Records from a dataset
(** * esp32_bt.c: the GATT server multiplexer of bt-common

    A shallow embedding of [src/esp32/esp32_bt.c]: the service list
    [s_svcs], the connection list [s_conns] with the per-connection session
    lists, the two stack callbacks [esp32_bt_gatts_ev] and [esp32_bt_gap_ev]
    and the public [mgos_bt_gatts_register_service]; then the three text
    conversions ([mgos_bt_addr_to_str], [bt_uuid128_to_str],
    [mgos_bt_uuid_to_str]) and the start-up function [mgos_bt_common_init]
    with its WiFi hook.

    Conventions.
    - The intrusive [SLIST]s are Rocq lists, head first.  An entry obtained
      from [calloc] carries its address; [0] is [NULL].
    - Integers of the stack API (connection ids, attribute handles,
      transaction ids, status codes) are [Z]; the file only compares them.
    - Everything the file does to the outside is recorded, in program order,
      as a list of [action]s: calls into the BLE stack, calls of a service
      handler, [calloc]/[free], and the two points where a connection entry
      is linked into / unlinked from [s_conns].  [LOG] lines are not
      recorded.
    - A service handler is an arbitrary function on an outside world [W]
      (the handler's own data and the system configuration read through
      [get_cfg()]); it cannot reach the [static] lists of this file.
    - Reading through a null or too short handle table (also the first
      handle of an empty one), or through a session whose service entry is
      not in [s_svcs], has no defined result in C: the dispatcher then
      yields [None].
    - The source tests the result of [calloc] only in
      [mgos_bt_gatts_register_service]; that call takes the outcome of its
      [calloc] as an argument.  The allocations of the dispatcher, whose
      result the source uses unchecked, are taken to succeed. *)

From Stdlib Require Import List ZArith Bool Arith Lia Ascii Permutation.
Import ListNotations.

Set Implicit Arguments.

Local Open Scope Z_scope.

(** ** Types of the stack interface *)

Definition addr := nat.

Inductive esp_gatt_status_t :=
| ESP_GATT_OK
| ESP_GATT_READ_NOT_PERMIT
| ESP_GATT_WRITE_NOT_PERMIT.

(** [esp_bt_uuid_t]: the length and the bytes of the uuid union. *)
Record esp_bt_uuid_t := {
  uuid_len : nat;
  uuid_bytes : list Z
}.

(** Entry 0 of a service's [esp_gatts_attr_db_t] table (the service
    declaration): the only entry this file reads, and of it only
    [att_desc.length] and [att_desc.value].  The table itself is handed to
    the stack unread. *)
Record esp_attr_desc_t := {
  att_length : nat;
  att_value : list Z
}.

Record gatts_read_evt_param := {
  rd_conn_id : Z;
  rd_trans_id : Z;
  rd_bda : list Z;
  rd_handle : Z;
  rd_offset : Z;
  rd_is_long : bool;
  rd_need_rsp : bool
}.

Record gatts_write_evt_param := {
  wr_conn_id : Z;
  wr_trans_id : Z;
  wr_bda : list Z;
  wr_handle : Z;
  wr_offset : Z;
  wr_need_rsp : bool;
  wr_is_prep : bool;
  wr_value : list Z
}.

Record gatts_mtu_evt_param := {
  mtu_conn_id : Z;
  mtu_mtu : Z
}.

Record gatts_connect_evt_param := {
  cn_conn_id : Z;
  cn_remote_bda : list Z;
  cn_is_connected : bool
}.

Record gatts_disconnect_evt_param := {
  dc_conn_id : Z;
  dc_remote_bda : list Z;
  dc_is_connected : bool
}.

(** [handles] and [num_handle] of the C payload are one list here:
    [num_handle] is its length. *)
Record gatts_add_attr_tab_evt_param := {
  tab_status : Z;
  tab_svc_uuid : esp_bt_uuid_t;
  tab_handles : list Z
}.

Definition tab_num_handle (p : gatts_add_attr_tab_evt_param) : nat :=
  length (tab_handles p).

(** The event kind together with the member of [esp_ble_gatts_cb_param_t]
    it selects.  Kinds that the dispatcher only logs carry no payload. *)
Inductive gatts_event :=
| ESP_GATTS_REG_EVT (status app_id : Z)
| ESP_GATTS_READ_EVT (p : gatts_read_evt_param)
| ESP_GATTS_WRITE_EVT (p : gatts_write_evt_param)
| ESP_GATTS_EXEC_WRITE_EVT
| ESP_GATTS_MTU_EVT (p : gatts_mtu_evt_param)
| ESP_GATTS_CONF_EVT
| ESP_GATTS_UNREG_EVT
| ESP_GATTS_CREATE_EVT
| ESP_GATTS_ADD_INCL_SRVC_EVT
| ESP_GATTS_ADD_CHAR_EVT
| ESP_GATTS_ADD_CHAR_DESCR_EVT
| ESP_GATTS_DELETE_EVT
| ESP_GATTS_START_EVT
| ESP_GATTS_STOP_EVT
| ESP_GATTS_CONNECT_EVT (p : gatts_connect_evt_param)
| ESP_GATTS_DISCONNECT_EVT (p : gatts_disconnect_evt_param)
| ESP_GATTS_OPEN_EVT
| ESP_GATTS_CANCEL_OPEN_EVT
| ESP_GATTS_CLOSE_EVT
| ESP_GATTS_LISTEN_EVT
| ESP_GATTS_CONGEST_EVT
| ESP_GATTS_RESPONSE_EVT
| ESP_GATTS_CREAT_ATTR_TAB_EVT (p : gatts_add_attr_tab_evt_param)
| ESP_GATTS_SET_ATTR_VAL_EVT.

Inductive gap_event :=
| ESP_GAP_BLE_ADV_DATA_SET_COMPLETE_EVT
| ESP_GAP_BLE_SCAN_RSP_DATA_SET_COMPLETE_EVT
| ESP_GAP_BLE_SCAN_PARAM_SET_COMPLETE_EVT
| ESP_GAP_BLE_SCAN_RESULT_EVT
| ESP_GAP_BLE_ADV_DATA_RAW_SET_COMPLETE_EVT
| ESP_GAP_BLE_SCAN_RSP_DATA_RAW_SET_COMPLETE_EVT
| ESP_GAP_BLE_ADV_START_COMPLETE_EVT
| ESP_GAP_BLE_SCAN_START_COMPLETE_EVT
| ESP_GAP_BLE_AUTH_CMPL_EVT
| ESP_GAP_BLE_KEY_EVT
| ESP_GAP_BLE_SEC_REQ_EVT
| ESP_GAP_BLE_PASSKEY_NOTIF_EVT
| ESP_GAP_BLE_PASSKEY_REQ_EVT
| ESP_GAP_BLE_OOB_REQ_EVT
| ESP_GAP_BLE_LOCAL_IR_EVT
| ESP_GAP_BLE_LOCAL_ER_EVT
| ESP_GAP_BLE_NC_REQ_EVT
| ESP_GAP_BLE_ADV_STOP_COMPLETE_EVT
| ESP_GAP_BLE_SCAN_STOP_COMPLETE_EVT
| ESP_GAP_BLE_SET_STATIC_RAND_ADDR_EVT
| ESP_GAP_BLE_UPDATE_CONN_PARAMS_EVT
| ESP_GAP_BLE_SET_PKT_LENGTH_COMPLETE_EVT.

Task – Exact duplication is required for the lines above, from the line that contains "declaration): the only" to the line that contains "tab_status : Z;", inclusive; omit all others.

Response to the task –
    declaration): the only entry this file reads, and of it only
    [att_desc.length] and [att_desc.value].  The table itself is handed to
    the stack unread. *)
Record esp_attr_desc_t := {
  att_length : nat;
  att_value : list Z
}.

Record gatts_read_evt_param := {
  rd_conn_id : Z;
  rd_trans_id : Z;
  rd_bda : list Z;
  rd_handle : Z;
  rd_offset : Z;
  rd_is_long : bool;
  rd_need_rsp : bool
}.

Record gatts_write_evt_param := {
  wr_conn_id : Z;
  wr_trans_id : Z;
  wr_bda : list Z;
  wr_handle : Z;
  wr_offset : Z;
  wr_need_rsp : bool;
  wr_is_prep : bool;
  wr_value : list Z
}.

Record gatts_mtu_evt_param := {
  mtu_conn_id : Z;
  mtu_mtu : Z
}.

Record gatts_connect_evt_param := {
  cn_conn_id : Z;
  cn_remote_bda : list Z;
  cn_is_connected : bool
}.

Record gatts_disconnect_evt_param := {
  dc_conn_id : Z;
  dc_remote_bda : list Z;
  dc_is_connected : bool
}.

(** [handles] and [num_handle] of the C payload are one list here:
    [num_handle] is its length. *)
Record gatts_add_attr_tab_evt_param := {
  tab_status : Z;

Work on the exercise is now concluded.